A good few of my readers followed me this summer where I faithfully endured handwashing the dishes until my husband returned from sea. The dishwasher had broken,and the part my husband had ordered didn’t arrive until he was long gone… I COULD have paid someone to install the part but I knew how manly it made my husband feel to be able to fix things around the house. He already feels like crap because chaos inevivabtly happens when he’s away. We’ve had a myriad of leaks, broken lawnmowers, acts of nature (hurricanes/blizzards).. All he can do is sympathize through email and let’s face it… that doesn’t help me solder a leak much. To remind him that he is valued and I truly to appreciate the effort he makes when he’s home, I decided to leave the dishwasher in need of repair until he was able to come home and complete the job.
Two long months….
I obviously had a lot on my plate.. (hahah get it?) and dishes were the least of my concerns: Ailing parents, summer chaos, writing papers about whether I exist or don’t.. (do the dishes actually exist?) I’m surprised I didn’t fall apart…
I’d like to thank the never ending pile of dishes for keeping me sane… seriously….
Doing dishes became my time to control the choas I found myself in. With some hard work, time, and the computer propped up beside me to watch sappy reality shows (don’t judge me), I was able to break away from it all and focus on a task that has the ability to be accomplished. To be controlled if I’m being honest.
This may be because I was in fact studying philosophy, but I saw that the kitchen sink was a great metaphor for my happiness. It wasn’t just me that was throwing dirty dishes into this sink. It was my children and mother too. And I didn’t see any of them taking two seconds to rinse them; let alone wash them. This task was purely my own.

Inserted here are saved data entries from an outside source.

(* ===== verification/FcFindings.v ===== *)
(** * Where the files and the network are not what the source says

    Runs of the Firecracker backend on concrete hosts, evaluated: the snapshot of a
    template zeroed by a destruction, the sealed snapshot of a parent overwritten by
    the pause of its fork, plaintext left by a resume that failed, and a network
    namespace left by a creation that failed. *)

From Stdlib Require Import ZArith Lia Bool List String Ascii.
From stdpp Require Import base tactics list gmap strings.
From S2P Require Import Prelude RustStr Utf8 Json Auth Proto Snapcrypt Backend Machine NetLive Restore Pool FcBackend FcSafety FcSnapshots.

Open Scope Z_scope.
Import RefAead.

Definition at_path (b : FcBackend) (p : string) : option string := file_at (mc_disk (fb_machine b)) p.

(** With a snapshot key armed, destroying a sandbox that was never paused zeroes the
    template: its [vmstate] and [mem] are hard links to the template's. *)
Lemma destroy_zeroes_template :
  at_path demo_keyed "/tpl/mem" = Some "memory"%string /\
  at_path (fc_destroy "000000000001" demo_keyed) "/tpl/mem" = Some (zeros_of "memory").
Proof. vm_compute. auto. Qed.

(** A host where each snapshot of a guest is another one. *)
Definition varied_env : Env :=
  let e := demo_env (fun _ => None) true in
  mkEnv (e_err e) (e_exited e) (e_reply e) (e_random e) (e_now e) (e_wall_ns e) (e_out e)
        (fun n => ("state"%string, "memory at " ++s dec (Z.of_nat n))) (e_room e) (e_canon e) (e_root e) (e_dns e).
Definition varied_machine : Machine :=
  let m := demo_machine (fun _ => None) true in
  mkMachine varied_env (mc_step m) (mc_slept m) (mc_disk m) (mc_procs m) (mc_pid m) (mc_net m) (mc_trace m).

Definition parent_paused : FcBackend :=
  (fc_pause "000000000001" (b_set_snapshot_key (Some demo_key) (fc_create "/tpl" default_spec (fc_new demo_cfg "/run" varied_machine)).2)).2.
Definition forked : FcBackend := (fc_fork "000000000001" parent_paused).2.
Definition fork_id : string := Eval vm_compute in id_of (fc_fork "000000000001" parent_paused).1.
Definition fork_paused : FcBackend := (fc_pause fork_id forked).2.

Definition resumed_memory (b : FcBackend) : option string :=
  at_path (fc_resume "000000000001" b).2 "/run/000000000001/mem".

(** The fork shares its parent's sealed files and its own pause writes through them:
    the parent, paused all along, resumes with the memory of the fork. *)
Lemma fork_overwrites_parent :
  is_Some (fb_live fork_paused !! fork_id) /\
  exists a b, resumed_memory parent_paused = Some a /\ resumed_memory fork_paused = Some b /\ a <> b.
Proof. split; [vm_compute; eauto|]. do 2 eexists. split; [vm_compute; reflexivity|]. split; [vm_compute; reflexivity|]. discriminate. Qed.

(** A host whose calls fail from the n-th on. *)
Definition failing_from (n : nat) (k : nat) : option string := if (n <=? k)%nat then Some "EIO"%string else None.

Definition sealed_pause (n : nat) : FcBackend :=
  (fc_pause "000000000001"
     (b_set_snapshot_key (Some demo_key)
        (fc_create "/tpl" default_spec (fc_new demo_cfg "/run" (demo_machine (failing_from n) true))).2)).2.

(** A resume that decrypts the snapshot and then fails to start the microVM leaves the
    memory of the guest in the clear, next to the sealed file. *)
Lemma failed_resume_leaves_plaintext :
  let b := sealed_pause 80 in
  at_path b "/run/000000000001/mem" = None /\
  is_ok (fc_resume "000000000001" b).1 = false /\
  at_path (fc_resume "000000000001" b).2 "/run/000000000001/mem" = Some "paused memory"%string.
Proof. vm_compute. auto. Qed.

Definition egress_spec : SandboxSpec := mkSpec 1 128 300 300 [] caps_empty None Egress.
Definition failing_at (n : nat) (k : nat) : option string := if (n =? k)%nat then Some "EIO"%string else None.
Definition egress (err : nat -> option string) : result BackendCreate string * FcBackend :=
  fc_create "/tpl" egress_spec (fc_new demo_cfg "/run" (demo_machine err true)).

(** A creation whose network fails half-way removes the directory and leaves the
    network namespace and the veth. *)
Lemma failed_egress_leaves_netns :
  is_ok (egress (failing_at 31)).1 = false /\ fb_live (egress (failing_at 31)).2 = ∅ /\
  elements (n_spaces (mc_net (fb_machine (egress (failing_at 31)).2))) <> [].
Proof. vm_compute. split; [done|]. split; [done|]. discriminate. Qed.

(** The route back to the guests is one for the host: the second sandbox with a
    network takes it from the first, whose replies no longer reach it. *)
Lemma second_egress_takes_route :
  let b1 := egress (fun _ => None) in
  let b2 := fc_create "/tpl" egress_spec b1.2 in
  is_ok b1.1 = true /\ is_ok b2.1 = true /\ size (fb_live b2.2) = 2%nat /\
  size (n_routes (mc_net (fb_machine b2.2))) = 1%nat /\
  n_routes (mc_net (fb_machine b1.2)) !! GUEST_CIDR <> n_routes (mc_net (fb_machine b2.2)) !! GUEST_CIDR.
Proof. vm_compute. split; [done|]. split; [done|]. split; [done|]. split; [done|]. discriminate. Qed.
(* ===== verification/GvBackend.v ===== *)
(** * The gVisor backend (crates/sl-node/src/gvisorbackend.rs)

    Sandboxes as containers of runsc: a bundle directory with a private copy of the
    template's root file system, extracted once per template, and a patched OCI
    configuration.  The backend offers no capability, so pause, resume, fork and
    the pools are the trait's defaults.  SHA-256, serde_json's values, the tree
    debugfs extracts and the configuration runsc writes are parameters. *)

From Stdlib Require Import ZArith Lia Bool List String Ascii.
From stdpp Require Import base tactics list gmap strings relations.
From S2P Require Import Prelude RustStr Utf8 Json Auth Proto Snapcrypt Backend Text Machine Restore.

Open Scope Z_scope.

(** What the backend uses of other programs and crates. *)
Class OciTools : Type := {
  gv_sha256 : string -> string;
  (** the files debugfs rdump finds in an image, by path *)
  rdump_tree : string -> list (string * string);
  (** what runsc spec writes *)
  spec_text : string;
  (** serde_json: parsing, assignment below a path, the values and the printer *)
  JValue : Type;
  jv_parse : string -> option JValue;
  jv_set : JValue -> list string -> JValue -> JValue;
  jv_false : JValue;
  jv_strings : list string -> JValue;
  jv_pretty : JValue -> string
}.

Record GvBackend : Type := mkGv {
  gv_runsc_bin : string;
  gv_run_root : string;
  gv_rootfs_cache : string;
  gv_global_args : list string;
  gv_live : gmap string string;
  gv_machine : Machine
}.

Notation GM := (M GvBackend string).

Definition gv_set_live (l : gmap string string) (b : GvBackend) : GvBackend :=
  mkGv (gv_runsc_bin b) (gv_run_root b) (gv_rootfs_cache b) (gv_global_args b) l (gv_machine b).
Definition gv_host {A} (c : HM A) : GM A := fun b =>
  let '(r, m) := c (gv_machine b) in
  (r, mkGv (gv_runsc_bin b) (gv_run_root b) (gv_rootfs_cache b) (gv_global_args b) (gv_live b) m).
Definition gv_get {A} (f : GvBackend -> A) : GM A := fun b => (Ok (f b), b).

Definition gv_new (runsc_bin run_root : string) (m : Machine) : GvBackend :=
  mkGv runsc_bin run_root (join_path run_root ".gvisor-rootfs")
       ["--root"; join_path run_root ".gvisor-state"; "--rootless"; "--platform=systrap"; "--network=none"]%string ∅ m.

(** Runs a command to its end: its number, and its exit status when it is not zero. *)
Definition run_status (what tool : string) (args : list string) : HM (nat * option string) :=
  let? n := because what host_call in
  let? _ := emit (ETool tool args) in
  let? rc := observe (fun e _ => e_exited e n) in
  mret (n, rc).

Definition gv_probe (runsc_bin : string) : HM bool :=
  let? r := mtry (run_status "" runsc_bin ["--version"%string]) in
  mret (match r with Ok (_, None) => true | _ => false end).

(** The files of a tree, written below a directory. *)
Definition put_tree (dir : string) (fs : list (string * string)) (d : Disk) : Disk :=
  fold_left (fun d '(p, c) => write_over (join_path dir p) c d) fs d.

(** cp -a of a directory to a name that is not there. *)
Definition copy_tree (src dst : string) (d : Disk) : Disk :=
  let fs := omap (fun '(p, i) => c ← d_data d !! i; r ← strip_prefix (join_path src "") p; Some (r, c)) (map_to_list (d_names d)) in
  let d := put_tree dst fs d in
  mkDisk (d_names d) (d_data d) ({[dst]} ∪ d_dirs d) (d_next d).

Section Gvisor.
Context `{OciTools}.

Definition ensure_rootfs_cache (b : GvBackend) (template : string) : HM string :=
  let key := hex (str_take 8 (gv_sha256 template)) in
  let dst := join_path (gv_rootfs_cache b) key in
  let rootfs := join_path dst "rootfs" in
  let done := join_path dst ".done" in
  let busybox := join_path rootfs "bin/busybox" in
  let? d := path_exists done in
  let? bb := path_exists busybox in
  if d && bb then mret rootfs
  else
    let? _ := quietly (remove_dir_all dst) in
    let? _ := because "建 gVisor rootfs 缓存失败" (create_dir_all rootfs) in
    let ext4 := join_path template "rootfs.ext4" in
    let? n := because "debugfs 启动失败（装 e2fsprogs?）" host_call in
    let? _ := emit (ETool "debugfs" ["-R"; "rdump / " ++s rootfs; ext4]%string) in
    let? img := ask_disk (fun d => file_at d ext4) in
    let? _ := on_disk (put_tree rootfs (match img with Some c => rdump_tree c | None => [] end)) in
    let? bb := path_exists busybox in
    if negb bb then
      let? err := observe (fun e _ => e_out e n) in
      mfail ("debugfs 抽取 rootfs 失败: " ++s trim (from_utf8_lossy err))
    else
      let? _ := quietly (let? _ := host_call in on_disk (write_over done "ok")) in
      mret rootfs.

Definition patch_config (cfg : JValue) : JValue :=
  jv_set (jv_set cfg ["process"; "terminal"]%string jv_false) ["process"; "args"]%string
         (jv_strings ["/bin/sh"; "-c"; "sleep 2147483647"]%string).

Definition prepare_bundle (b : GvBackend) (id cache_rootfs : string) : HM string :=
  let bundle := join_path (gv_run_root b) id in
  let? _ := quietly (remove_dir_all bundle) in
  let? _ := because "建 gVisor bundle 失败" (create_dir_all bundle) in
  let dst_rootfs := join_path bundle "rootfs" in
  let? cp := run_status "拷贝 gVisor rootfs 失败" "cp" ["-a"; "--reflink=auto"; cache_rootfs; dst_rootfs]%string in
  match cp with
  | (_, Some _) => mfail "拷贝 gVisor rootfs 非零退出"
  | (_, None) =>
      let? _ := on_disk (copy_tree cache_rootfs dst_rootfs) in
      let? sp := run_status "runsc spec 启动失败" (gv_runsc_bin b) ["spec"; "--bundle"; bundle]%string in
      match sp with
      | (_, Some _) => mfail "runsc spec 生成 config.json 失败"
      | (_, None) =>
          let cfg_path := join_path bundle "config.json" in
          let? _ := on_disk (write_over cfg_path spec_text) in
          let? raw := because "读 config.json 失败" (read_file cfg_path) in
          match jv_parse raw with
          | None => mfail "解析 config.json 失败"
          | Some cfg =>
              let? _ := because "写 config.json 失败" host_call in
              let? _ := on_disk (write_over cfg_path (jv_pretty (patch_config cfg))) in
              mret bundle
          end
      end
  end.

Definition destroy_by_bundle (b : GvBackend) (id bundle : string) : HM unit :=
  let? _ := quietly (run_status "" (gv_runsc_bin b) (gv_global_args b ++ ["kill"; id; "KILL"]%string)) in
  let? _ := quietly (run_status "" (gv_runsc_bin b) (gv_global_args b ++ ["delete"; "--force"; id]%string)) in
  quietly (remove_dir_all bundle).

(** The last line of a file's text; none of a file that cannot be read. *)
Definition last_line (p : string) : HM string :=
  let? r := mtry (read_to_string p) in
  mret (match r with Ok c => default ""%string (last (lines c)) | Err _ => ""%string end).

(** runsc run --detach: the container's output goes to the log. *)
Definition gv_run (b : GvBackend) (id bundle : string) : HM Z :=
  let log := join_path bundle "init.log" in
  let? _ := because "建 gVisor init.log 失败" (create_file log) in
  let? run_at := instant in
  let? _ := host_call in
  let? st := run_status "runsc run 启动失败" (gv_runsc_bin b) (gv_global_args b ++ ["run"; "--detach"; "--bundle"; bundle; id]%string) in
  let '(n, rc) := st in
  let? out := observe (fun e _ => e_out e n) in
  let? _ := on_disk (write_over log out) in
  match rc with
  | Some code =>
      let? _ := destroy_by_bundle b id bundle in
      let? tail := last_line log in
      mfail ("runsc run --detach 失败（rc=" ++s code ++s "）: " ++s tail)
  | None => elapsed_ms run_at
  end.
(* ===== verification/Base64.v ===== *)
(** * Base64 of the REST API (crates/sl-node/src/api.rs)

    The encoder and the decoder that carry file contents and command output through
    text; the decoder drops white space and padding, since the guest's base64 wraps
    its lines. *)

From Stdlib Require Import ZArith Lia Bool List String Ascii.
From stdpp Require Import base tactics list strings.
From S2P Require Import Prelude RustStr.

Open Scope Z_scope.

Definition B64 : string := "ABCDEFGHIJKLMNOPQRSTUVWXYZabcdefghijklmnopqrstuvwxyz0123456789+/".

Fixpoint char_at (s : string) (n : nat) : ascii :=
  match s, n with
  | String c _, O => c
  | String _ s', S n' => char_at s' n'
  | EmptyString, _ => "000"%char
  end.
Definition b64_at (i : Z) : ascii := char_at B64 (Z.to_nat i).

Definition or3 (b0 b1 b2 : Z) : Z := Z.lor (Z.lor (Z.shiftl b0 16) (Z.shiftl b1 8)) b2.
Definition sextet (n k : Z) : ascii := b64_at (Z.land (Z.shiftr n k) 63).

(** Three bytes at a time, the last ones padded. *)
Fixpoint b64_encode (input : string) : string :=
  match input with
  | EmptyString => ""%string
  | String a EmptyString =>
      let n := or3 (byte_val a) 0 0 in
      String (sextet n 18) (String (sextet n 12) "==")
  | String a (String b EmptyString) =>
      let n := or3 (byte_val a) (byte_val b) 0 in
      String (sextet n 18) (String (sextet n 12) (String (sextet n 6) "="))
  | String a (String b (String c rest)) =>
      let n := or3 (byte_val a) (byte_val b) (byte_val c) in
      String (sextet n 18) (String (sextet n 12) (String (sextet n 6) (String (sextet n 0) (b64_encode rest))))
  end.

(** The table of the decoder: none for a byte outside the alphabet. *)
Fixpoint index_of (c : ascii) (s : string) (i : Z) : option Z :=
  match s with
  | EmptyString => None
  | String d s' => if Ascii.eqb c d then Some i else index_of c s' (i + 1)
  end.
Definition b64_val (c : ascii) : option Z := index_of c B64 0.

(** [u8::is_ascii_whitespace] *)
Definition is_ascii_whitespace (c : ascii) : bool :=
  existsb (Z.eqb (byte_val c)) [9; 10; 12; 13; 32].

Fixpoint clean (s : string) : string :=
  match s with
  | EmptyString => ""%string
  | String c s' => if negb (is_ascii_whitespace c) && negb (Ascii.eqb c "=") then String c (clean s') else clean s'
  end.

(** [b as char], as text *)
Definition byte_as_char (c : ascii) : string :=
  let v := byte_val c in
  if v <? 128 then String c "" else String (byte_of (Z.lor 192 (Z.shiftr v 6))) (String (byte_of (Z.lor 128 (Z.land v 63))) "").

Definition bad_length : string := "base64 长度非法".
Definition bad_char (c : ascii) : string := "非法 base64 字符: " ++s byte_as_char c.

(** [acc] after the characters of a chunk; the missing ones count zero. *)
Fixpoint accumulate (cs : list ascii) (acc : Z) : result Z string :=
  match cs with
  | [] => Ok acc
  | c :: cs' =>
      match b64_val c with
      | None => Err (bad_char c)
      | Some d => accumulate cs' (Z.lor (as_u32 (Z.shiftl acc 6)) d)
      end
  end.
Definition zeros_in (k : nat) (acc : Z) : Z := Nat.iter k (fun a => as_u32 (Z.shiftl a 6)) acc.

Definition byte_of_acc (acc k : Z) : ascii := byte_of (Z.shiftr acc k).

Fixpoint decode_chunks (s : string) : result string string :=
  match s with
  | EmptyString => Ok ""%string
  | String a EmptyString => Err bad_length
  | String a (String b EmptyString) =>
      match accumulate [a; b] 0 with
      | Err e => Err e
      | Ok acc => let acc := zeros_in 2 acc in Ok (String (byte_of_acc acc 16) "")
      end
  | String a (String b (String c EmptyString)) =>
      match accumulate [a; b; c] 0 with
      | Err e => Err e
      | Ok acc => let acc := zeros_in 1 acc in Ok (String (byte_of_acc acc 16) (String (byte_of_acc acc 8) ""))
      end
  | String a (String b (String c (String d rest))) =>
      match accumulate [a; b; c; d] 0 with
      | Err e => Err e
      | Ok acc =>
          match decode_chunks rest with
          | Err e => Err e
          | Ok out => Ok (String (byte_of_acc acc 16) (String (byte_of_acc acc 8) (String (byte_of_acc acc 0) out)))
          end
      end
  end.

Definition b64_decode (input : string) : result string string := decode_chunks (clean input).

(** ** Round trip *)

Lemma b64_val_at i : 0 <= i < 64 -> b64_val (b64_at i) = Some i /\ is_ascii_whitespace (b64_at i) = false /\ b64_at i <> "="%char.
Proof.
  intros Hi. assert (forallb (fun i => bool_decide (b64_val (b64_at i) = Some i) && negb (is_ascii_whitespace (b64_at i)) && negb (Ascii.eqb (b64_at i) "="))
    (map Z.of_nat (seq 0 64)) = true) as Hf by reflexivity.
  rewrite forallb_forall in Hf. specialize (Hf i). rewrite !andb_true_iff, !negb_true_iff in Hf.
  destruct Hf as [[H1 H2] H3]; [apply in_map_iff; exists (Z.to_nat i); rewrite in_seq; lia|].
  split; [by apply bool_decide_eq_true in H1|]. split; [done|]. by apply Ascii.eqb_neq.
Qed.

Lemma lor_add a b k : 0 <= k -> 0 <= b < 2 ^ k -> Z.lor (Z.shiftl a k) b = a * 2 ^ k + b.
Proof.
  intros Hk Hb. pose proof (Z.add_lor_land (Z.shiftl a k) b) as E. rewrite <- Z.shiftl_mul_pow2 by done.
  cut (Z.land (Z.shiftl a k) b = 0); [lia|].
  apply Z.bits_inj'. intros i Hi. rewrite Z.land_spec, Z.bits_0. destruct (Z.ltb_spec i k).
  - by rewrite Z.shiftl_spec_low.
  - replace (Z.testbit b i) with false; [by rewrite andb_false_r|]. symmetry. destruct (Z.eq_dec b 0) as [->|]; [apply Z.bits_0|].
    apply Z.bits_above_log2; [lia|]. apply Z.lt_le_trans with k; [|lia]. apply Z.log2_lt_pow2; lia.
Qed.

Lemma or3_add a b c : 0 <= a < 256 -> 0 <= b < 256 -> 0 <= c < 256 -> or3 a b c = a * 2 ^ 16 + b * 2 ^ 8 + c.
Proof.
  intros Ha Hb Hc. unfold or3. rewrite lor_add; [|lia|rewrite Z.shiftl_mul_pow2; lia].
  replace (a * 2 ^ 16 + Z.shiftl b 8) with (Z.shiftl (a * 2 ^ 8 + b) 8) by (rewrite !Z.shiftl_mul_pow2; lia).
  rewrite lor_add; lia.
Qed.

Lemma sextet_mod n k : 0 <= k -> Z.land (Z.shiftr n k) 63 = (n / 2 ^ k) mod 64.
Proof. intros Hk. change 63 with (Z.ones 6). by rewrite Z.land_ones, Z.shiftr_div_pow2. Qed.

Lemma sextet_val n k : 0 <= k -> b64_val (sextet n k) = Some ((n / 2 ^ k) mod 64).
Proof. intros Hk. unfold sextet. rewrite sextet_mod by done. apply b64_val_at, Z.mod_pos_bound. lia. Qed.

Lemma clean_sextet n k s : 0 <= k -> clean (String (sextet n k) s) = String (sextet n k) (clean s).
Proof.
  intros Hk. unfold sextet. rewrite sextet_mod by done. destruct (b64_val_at ((n / 2 ^ k) mod 64)) as (_ & H1 & H2); [apply Z.mod_pos_bound; lia|].
  simpl. rewrite H1. by apply Ascii.eqb_neq in H2 as ->.
Qed.

(** One character more. *)
Lemma push acc d : 0 <= acc < 2 ^ 18 -> 0 <= d < 64 -> Z.lor (as_u32 (Z.shiftl acc 6)) d = acc * 64 + d.
Proof. intros Ha Hd. rewrite as_u32_id by (rewrite Z.shiftl_mul_pow2; lia). rewrite lor_add; lia. Qed.

Lemma accumulate_cons n k cs acc : 0 <= k -> 0 <= acc < 2 ^ 18 ->
  accumulate (sextet n k :: cs) acc = accumulate cs (acc * 64 + (n / 2 ^ k) mod 64).
Proof. intros Hk Ha. cbn [accumulate]. rewrite sextet_val by done. rewrite push; [done|done|apply Z.mod_pos_bound; lia]. Qed.

Lemma digits n : 0 <= n < 2 ^ 24 ->
  n = (((n / 2 ^ 18) mod 64 * 64 + (n / 2 ^ 12) mod 64) * 64 + (n / 2 ^ 6) mod 64) * 64 + n mod 64.
Proof. intros Hn. change (2 ^ 18) with 262144. change (2 ^ 12) with 4096. change (2 ^ 6) with 64. change (2 ^ 24) with 16777216 in Hn. Z.div_mod_to_equations. lia. Qed.

Lemma byte_acc acc k c : 0 <= k -> (acc / 2 ^ k) mod 256 = byte_val c -> byte_of_acc acc k = c.
Proof. intros Hk H. unfold byte_of_acc, byte_of. rewrite Z.shiftr_div_pow2, H by done. unfold byte_val. by rewrite N2Z.id, ascii_N_embedding. Qed.

(** The accumulator of the characters of three bytes. *)
Lemma accumulate_four n : 0 <= n < 2 ^ 24 -> accumulate [sextet n 18; sextet n 12; sextet n 6; sextet n 0] 0 = Ok n.
Proof.
  intros Hn. pose proof (digits n Hn) as Hd. assert (forall x, 0 <= x mod 64 < 64) as Hm by (intros; apply Z.mod_pos_bound; lia).
  pose proof (Hm (n / 2 ^ 18)). pose proof (Hm (n / 2 ^ 12)). pose proof (Hm (n / 2 ^ 6)).
  rewrite !accumulate_cons by lia. cbn [accumulate]. f_equal. change (2 ^ 0) with 1. rewrite Z.div_1_r. lia.
Qed.

Lemma zeros_in_1 acc : 0 <= acc < 2 ^ 26 -> zeros_in 1 acc = acc * 64.
Proof. intros Ha. change (zeros_in 1 acc) with (as_u32 (Z.shiftl acc 6)). rewrite Z.shiftl_mul_pow2, as_u32_id; lia. Qed.
Lemma zeros_in_2 acc : 0 <= acc < 2 ^ 20 -> zeros_in 2 acc = acc * 4096.
Proof. intros Ha. change (zeros_in 2 acc) with (zeros_in 1 (zeros_in 1 acc)). rewrite (zeros_in_1 acc) by lia. rewrite zeros_in_1; lia. Qed.

Lemma accumulate_three n : 0 <= n < 2 ^ 24 -> n mod 64 = 0 ->
  exists acc, accumulate [sextet n 18; sextet n 12; sextet n 6] 0 = Ok acc /\ zeros_in 1 acc = n.
Proof.
  intros Hn H0. pose proof (digits n Hn) as Hd. assert (forall x, 0 <= x mod 64 < 64) as Hm by (intros; apply Z.mod_pos_bound; lia).
  pose proof (Hm (n / 2 ^ 18)). pose proof (Hm (n / 2 ^ 12)). pose proof (Hm (n / 2 ^ 6)).
  rewrite !accumulate_cons by lia. eexists. split; [reflexivity|]. rewrite zeros_in_1; lia.
Qed.

Lemma accumulate_two n : 0 <= n < 2 ^ 24 -> n mod 4096 = 0 ->
  exists acc, accumulate [sextet n 18; sextet n 12] 0 = Ok acc /\ zeros_in 2 acc = n.
Proof.
  intros Hn H0. pose proof (digits n Hn) as Hd. assert (forall x, 0 <= x mod 64 < 64) as Hm by (intros; apply Z.mod_pos_bound; lia).
  pose proof (Hm (n / 2 ^ 18)). pose proof (Hm (n / 2 ^ 12)). pose proof (Hm (n / 2 ^ 6)).
  assert (n mod 64 = 0 /\ (n / 2 ^ 6) mod 64 = 0) as [H6 H7] by (change (2 ^ 6) with 64; Z.div_mod_to_equations; lia).
  rewrite !accumulate_cons by lia. eexists. split; [reflexivity|]. rewrite zeros_in_2; lia.
Qed.

Lemma three_bytes (s : string) (P : string -> Prop) :
  P ""%string -> (forall a, P (String a "")) -> (forall a b, P (String a (String b ""))) ->
  (forall a b c r, P r -> P (String a (String b (String c r)))) -> P s.
Proof.
  intros H0 H1 H2 H3. cut (forall n s, (String.length s <= n)%nat -> P s); [intros Hc; by apply (Hc (String.length s))|].
  induction n as [|n IH]; intros t Hl; (destruct t as [|a [|b [|c r]]]; [done|by simpl in *; try lia; auto..|]); simpl in Hl; [lia|].
  apply H3, IH. lia.
Qed.

Lemma bytes_back a b c : 0 <= a < 256 -> 0 <= b < 256 -> 0 <= c < 256 ->
  let n := a * 2 ^ 16 + b * 2 ^ 8 + c in (n / 2 ^ 16) mod 256 = a /\ (n / 2 ^ 8) mod 256 = b /\ (n / 2 ^ 0) mod 256 = c.
Proof. intros Ha Hb Hc n. unfold n. change (2 ^ 16) with 65536. change (2 ^ 8) with 256. change (2 ^ 0) with 1. Z.div_mod_to_equations. lia. Qed.

Lemma decode_encode_clean s : decode_chunks (clean (b64_encode s)) = Ok s.
Proof.
  apply (three_bytes s).
  - done.
  - intros a. pose proof (byte_val_range a) as Ra. cbn [b64_encode]. cbv zeta. rewrite or3_add by lia. set (n := _ + _).
    rewrite !clean_sextet by lia. change (clean "==") with ""%string. cbn [decode_chunks].
    destruct (accumulate_two n) as (acc & -> & Hz); [unfold n; lia|unfold n; Z.div_mod_to_equations; lia|]. cbv zeta. rewrite Hz.
    destruct (bytes_back (byte_val a) 0 0) as (E1 & _); [lia..|]. by rewrite (byte_acc n 16 a).
  - intros a b. pose proof (byte_val_range a). pose proof (byte_val_range b). cbn [b64_encode]. cbv zeta. rewrite or3_add by lia. set (n := _ + _).
    rewrite !clean_sextet by lia. change (clean "=") with ""%string. cbn [decode_chunks].
    destruct (accumulate_three n) as (acc & -> & Hz); [unfold n; lia|unfold n; Z.div_mod_to_equations; lia|]. cbv zeta. rewrite Hz.
    destruct (bytes_back (byte_val a) (byte_val b) 0) as (E1 & E2 & _); [lia..|]. by rewrite (byte_acc n 16 a), (byte_acc n 8 b).
  - intros a b c r IH. pose proof (byte_val_range a). pose proof (byte_val_range b). pose proof (byte_val_range c).
    cbn [b64_encode]. cbv zeta. rewrite or3_add by lia. set (n := _ + _). rewrite !clean_sextet by lia. cbn [decode_chunks].
    rewrite accumulate_four by (unfold n; lia). rewrite IH. destruct (bytes_back (byte_val a) (byte_val b) (byte_val c)) as (E1 & E2 & E3); [lia..|].
    by rewrite (byte_acc n 16 a), (byte_acc n 8 b), (byte_acc n 0 c).
Qed.

(** Base64 carries any bytes.  Whatever white space and padding the text was given on
    the way, what [b64_encode] made of a string of bytes decodes to these bytes. *)
Theorem b64_roundtrip (s t : string) : clean t = clean (b64_encode s) -> b64_decode t = Ok s.
Proof. intros E. unfold b64_decode. rewrite E. apply decode_encode_clean. Qed.

Lemma b64_roundtrip_witness : b64_decode ("aGVs" ++s String "010" "bG8") = Ok "hello"%string.
Proof. apply (b64_roundtrip "hello"). vm_compute. reflexivity. Defined.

In the grand scheme of things, isn’t that the way happiness comes about in life too? Life is constantly throwing things your way that can ruin your clean sink of happiness. Some of that misery is self inflicted. Some is caused by those you love. At the end of the day, however, only you can decide to let the misery pile up. I chose not to. I didn’t seek to keep that sink sparkling clean but instead just did what I could and enjoyed the process.
That mess is never going to be completely gone. I can wash and put away EVERY SINGLE DISH. Seriously grab a camera and take a picture, because that empty sink almost never lasts. So long as I and my family have healthy bodies that requires nourishment, and we are blessed to have food to nourish it.. dishes will continue to pile up.
I can choose to be overwhelmed and feel hopeless and want to quit.. or I can accept that this is the way it is and find a way to make the situation enjoyable.
I chose to acknowledge that happiness is a state of mind that is caught in the process of cleaning those dishes not in obtaining the empty sink… (although to be fair when I see my sink completely clean I do feel pretty awesome) And even though my dishwasher has been functional for awhile I find myself washing a few things by hand to remind myself of this process when I’m feeling low. To dare I say even be thankful
Oh.. and after those two months washing my dishes my hand..it took my husband a whole FIVE MINUTES to fix my dishwasher…. Go figure right?